(* ===== verification/Timer.v ===== *)
(** * Timer: delayed and periodic tasks

    Models [src/timer/timer.cpp] and [include/kzevent/timer/timer.hpp].  The
    heap is any [TimerQueue]: what [std::priority_queue] with [std::greater]
    promises, the earliest element on top, in no particular order among equals.
    Times are nanoseconds of the steady clock in an [int64_t]; [clock n] is its
    [n]-th reading, and the state counts the readings.  [wake_] is the absolute
    expiry the timerfd is armed with, [fired_] what was posted to the heavy
    executor. *)

From Stdlib Require Import Sorted.
From S2P Require Import Prelude Events LoopFd Channel.

Section unit.
Context {F : Type}.

Record timer_unit := mk_unit {
  cb_ : F;
  owner_ : nat;
  time_stamp_ : Z;
  repeat_interval_ : Z;
  timer_id_ : Z
}.

(** [TimerUnit::operator<] and [operator>] *)
Definition unit_lt (a b : timer_unit) : bool := time_stamp_ a <? time_stamp_ b.
Definition unit_gt (a b : timer_unit) : bool := time_stamp_ b <? time_stamp_ a.
End unit.
Arguments timer_unit : clear implicits.

Class TimerQueue (F Q : Type) := {
  q_empty : Q;
  q_push : timer_unit F -> Q -> Q;
  q_top : Q -> option (timer_unit F);
  q_pop : Q -> Q;
  q_elems : Q -> list (timer_unit F)
}.

Class TimerQueueLaws (F Q : Type) `{TimerQueue F Q} := {
  q_empty_elems : q_elems q_empty = [];
  q_push_elems u q : q_elems (q_push u q) ≡ₚ u :: q_elems q;
  q_top_none q : q_top q = None -> q_elems q = [];
  q_top_least q u v : q_top q = Some u -> v ∈ q_elems q -> unit_gt u v = false;
  q_pop_elems q u : q_top q = Some u -> u :: q_elems (q_pop q) ≡ₚ q_elems q
}.

(** [id = ++timer_id_start_], skipping 0 when the counter wraps. *)
Definition next_id (n : Z) : Z :=
  let id := u64 (n + 1) in if id =? 0 then u64 (id + 1) else id.

(** [std::chrono::milliseconds(timeout_ms)] as nanoseconds: the conversion to
    [int64_t], then a product that must not overflow. *)
Definition ms_to_ns (timeout_ms : Z) : res Z :=
  let ns := i64 timeout_ms * 1000000 in
  if decide (in_i64 ns) then Ok ns else Undef.

Definition add_ns (a b : Z) : res Z := if decide (in_i64 (a + b)) then Ok (a + b) else Undef.

(** The [it_value] of [set_next_wake_time]: [duration_cast] truncates. *)
Definition wake_value (time now : Z) : Z * Z :=
  let timeout_ms := Z.quot (time - now) 1000000 in
  if timeout_ms <=? 0 then (0, 1) else (timeout_ms / 1000, timeout_ms mod 1000 * 1000000).

Section timer.
Context {F Q : Type} `{TQ : TimerQueue F Q}.
Variable (clock : nat -> Z).

Record timer := mk_timer {
  timer_queue_ : Q;
  timer_id_start_ : Z;
  delete_timer_ids_ : gset Z;
  wake_ : option Z;
  reads_ : nat;
  fired_ : list (timer_unit F)
}.

Definition set_queue (q : Q) (s : timer) : timer :=
  mk_timer q (timer_id_start_ s) (delete_timer_ids_ s) (wake_ s) (reads_ s) (fired_ s).
Definition set_deleted (d : gset Z) (s : timer) : timer :=
  mk_timer (timer_queue_ s) (timer_id_start_ s) d (wake_ s) (reads_ s) (fired_ s).
Definition set_wake (w : option Z) (s : timer) : timer :=
  mk_timer (timer_queue_ s) (timer_id_start_ s) (delete_timer_ids_ s) w (reads_ s) (fired_ s).
Definition set_id (n : Z) (s : timer) : timer :=
  mk_timer (timer_queue_ s) n (delete_timer_ids_ s) (wake_ s) (reads_ s) (fired_ s).
Definition post_fired (u : timer_unit F) (s : timer) : timer :=
  mk_timer (timer_queue_ s) (timer_id_start_ s) (delete_timer_ids_ s) (wake_ s) (reads_ s)
    (fired_ s ++ [u]).
(* ===== verification/TimerServed.v ===== *)
(** * TimerServed: a timer and its callbacks on the threads of a loop

    [Timer] and [TimerRuns] run the tasks of [src/timer/timer.cpp] one after the
    other, each identifier handed out when its task runs.  Here a timer is on a
    loop of [Executors]: any thread takes an identifier from the atomic counter
    and posts an io task; the io thread queues units, cancels and expires, and
    hands due callbacks to the heavy thread, where each runs if its owner is
    alive, and may post and cancel tasks itself; all in any interleaving.  The
    counter gives no identifier twice before 2^64 - 1 calls ([timer_ids_cycle]),
    so the identifiers of the posted tasks are taken to be distinct. *)

From Stdlib Require Import Sorted.
From S2P Require Import Prelude Events LoopFd LoopIo LoopHeavy Channel Executors Timer TimerRuns.

(** What the timer is given: the tasks of its three public methods, with the
    identifier the caller took, and the event of its timerfd. *)
Inductive timer_input (F : Type) :=
| PostTask (repeat : bool) (cb : F) (owner : nat) (timeout_ms id : Z)
| CancelTask (id : Z)
| Expiry.
Arguments PostTask {F} repeat cb owner timeout_ms id.
Arguments CancelTask {F} id.
Arguments Expiry {F}.

Section on_loop.
Context {F Q : Type} `{TQ : TimerQueue F Q, TL : !TimerQueueLaws F Q} {W : Type}.
Variable (clock : nat -> Z).
Implicit Types (s : timer F Q) (u : timer_unit F) (i : timer_input F).

Definition run_input i s : res (timer F Q) :=
  match i with
  | PostTask repeat cb owner timeout_ms id => post_of clock repeat cb owner timeout_ms id s
  | CancelTask id => Ok (cancel id s)
  | Expiry => timer_cb clock s
  end.

(** With what it posts to the heavy executor. *)
Definition timer_step i s : res (timer F Q * list (timer_unit F)) :=
  s' ← run_input i s; Ok (s', drop (length (fired_ s)) (fired_ s')).

Definition is_expiry i : Prop := match i with Expiry => True | _ => False end.

(** The callbacks: what they do to the user's data, and the calls they make. *)
Variable (user_cb : F -> W -> res (W * list (timer_input F))) (w0 : W) (life : nat).

#[local] Instance timer_service : Service (timer F Q) (timer_input F) (timer_unit F) W := {|
  svc_init := timer_ctor;
  svc_world := w0;
  svc_step := timer_step;
  svc_event := is_expiry;
  svc_heavy u := user_cb (cb_ u);
  svc_owner := owner_
|}.

Definition task_ids (xs : list (timer_input F)) : list Z :=
  omap (fun i => match i with PostTask _ _ _ _ id => Some id | _ => None end) xs.

(** Timeouts the arithmetic is made for, and identifiers of one cycle. *)
Definition input_ok i : Prop :=
  match i with PostTask _ _ _ timeout_ms _ => 0 <= timeout_ms <= 2000000000000 | _ => True end.
Definition timer_inputs_ok (xs : list (timer_input F)) : Prop := Forall input_ok xs /\ NoDup (task_ids xs).

Lemma task_ids_app xs ys : task_ids (xs ++ ys) = task_ids xs ++ task_ids ys.
Proof. apply omap_app. Qed.

Hypothesis clock_mono : forall i j : nat, (i <= j)%nat -> clock i <= clock j.
Hypothesis clock_range : forall i : nat, 0 <= clock i < 2 ^ 62.

#[local] Abbreviation step_ok := (step_ok clock).
#[local] Abbreviation units_inv := (units_inv clock).

(** The unit was posted under its identifier with this callback, owner and
    interval. *)
Definition posted_as (xs : list (timer_input F)) u : Prop :=
  exists repeat ms, PostTask repeat (cb_ u) (owner_ u) ms (timer_id_ u) ∈ xs /\
    repeat_interval_ u = if repeat : bool then ms * 1000000 else 0.

(** One input, on everything that is kept of a run. *)
Definition input_step (xs : list (timer_input F)) (used used' : Z -> Prop) s s'
    (fs : list (timer_unit F)) : Prop :=
  step_ok used used' s s' fs /\
  (Forall (posted_as xs) (elems s) -> Forall (posted_as xs) (elems s') /\ Forall (posted_as xs) fs).

Lemma post_of_unit repeat cb owner ms id s s' :
  0 <= ms <= 2000000000000 -> post_of clock repeat cb owner ms id s = Ok s' ->
  exists t, elems s' ≡ₚ mk_unit cb owner t (if repeat then ms * 1000000 else 0) id :: elems s.
Proof.
  intros Hms H. unfold post_of, once_task, repeat_task in H. rewrite ms_to_ns_ok in H by done.
  destruct repeat; simpl in H; apply res_bind_Ok in H as (t & _ & [= <-]); exists t;
    match goal with |- context [push_unit clock ?u ?s0] => destruct (push_unit_same clock u s0) as
      (-> & _) end;
    done.
Qed.

Lemma expiry_posted_as xs now s s' fs rp :
  fire_spec clock now (delete_timer_ids_ s) (elems s) s s' fs rp -> Forall (posted_as xs) (elems s) ->
  Forall (posted_as xs) (elems s') /\ Forall (posted_as xs) fs.
Proof.
  intros Hsp He. assert (Hfs : Forall (posted_as xs) fs).
  { apply Forall_forall. intros u Hu. rewrite Forall_forall in He. apply He.
    eapply (fire_spec_fs clock); [exact Hsp|done]. }
  split; [|done]. destruct Hsp as [_ _ _ Hrest _ Hlater _ _ _]. rewrite Hrest. apply Forall_app. split.
  - apply Forall_forall. rewrite Forall_forall in He. intros u [_ Hu]%list_elem_of_filter. by apply He.
  - apply Forall_forall. intros v Hv. rewrite Forall_forall in Hlater, Hfs.
    destruct (Hlater v Hv) as (_ & u & Hu & _ & -> & _). destruct (Hfs u Hu) as (r & ms & Hin & Hi).
    by exists r, ms.
Qed.

Lemma step_weaken used used1 used2 s s' fs :
  (forall j, used1 j -> used2 j) -> step_ok used used1 s s' fs -> step_ok used used2 s s' fs.
Proof.
  intros Hle ([Hu Hn Hk Ha] & Hf & Hc & Hh). split_and!; [split; auto|done| |].
  - intros id [[Hid Hor] Hno]%Hc. split; [|done]. split; [by apply Hle|done].
  - intros [Hs Hq Hi Hp]%Hh. split; [done|done| |done]. intros f [Hf1 Hf2]%Hi. split; [by apply Hle|done].
Qed.

(** [all]: the inputs of the whole run. *)
Lemma run_input_ok all x s (used : Z -> Prop) :
  x ∈ all -> input_ok x -> units_inv used s -> (forall id, id ∈ task_ids [x] -> ~ used id) ->
  exists s' fs, run_input x s = Ok s' /\
    input_step all used (fun j => used j \/ j ∈ task_ids [x]) s s' fs.
Proof.
  intros Hall Hok Hi Hnew. set (used' := fun j => used j \/ j ∈ task_ids [x]).
  assert (Hle : forall j, used j -> used' j) by (by left).
  destruct x as [rpt cb owner ms id|id|]; simpl in *.
  - destruct (post_effect clock clock_mono clock_range used used' rpt cb owner ms id s)
      as (s' & Hr & He & _); [done|done|apply Hnew; set_solver|right; simpl; set_solver|].
    exists s', []. split; [done|]. split.
    + apply (effect_step clock clock_mono clock_range); [done|done|done|]. by eapply post_of_reads.
    + intros Hp. destruct (post_of_unit _ _ _ _ _ _ _ Hok Hr) as [t ->]. split; [|constructor].
      constructor; [|done]. by exists rpt, ms.
  - exists (cancel id s), []. split; [done|]. split; [|done].
    apply (effect_step clock clock_mono clock_range); [done|done|by eapply eff_cancel|done].
  - destruct Hi as [Hu Hnd Hk Ha].
    destruct (timer_cb_ok clock clock_mono clock_range s Hu Hnd) as (s' & fs & rp & Hr & Hsp).
    exists s', fs. split; [done|]. split.
    + apply (effect_step clock clock_mono clock_range); [done|by split|by eapply eff_expire|].
      by apply timer_cb_reads in Hr.
    + by apply (expiry_posted_as _ _ _ _ _ _ Hsp).
Qed.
########
▶ TASK ITEM
Within the material, how many lines hold the word "each"? Only the number is needed.

▶ ANSWER BOX
2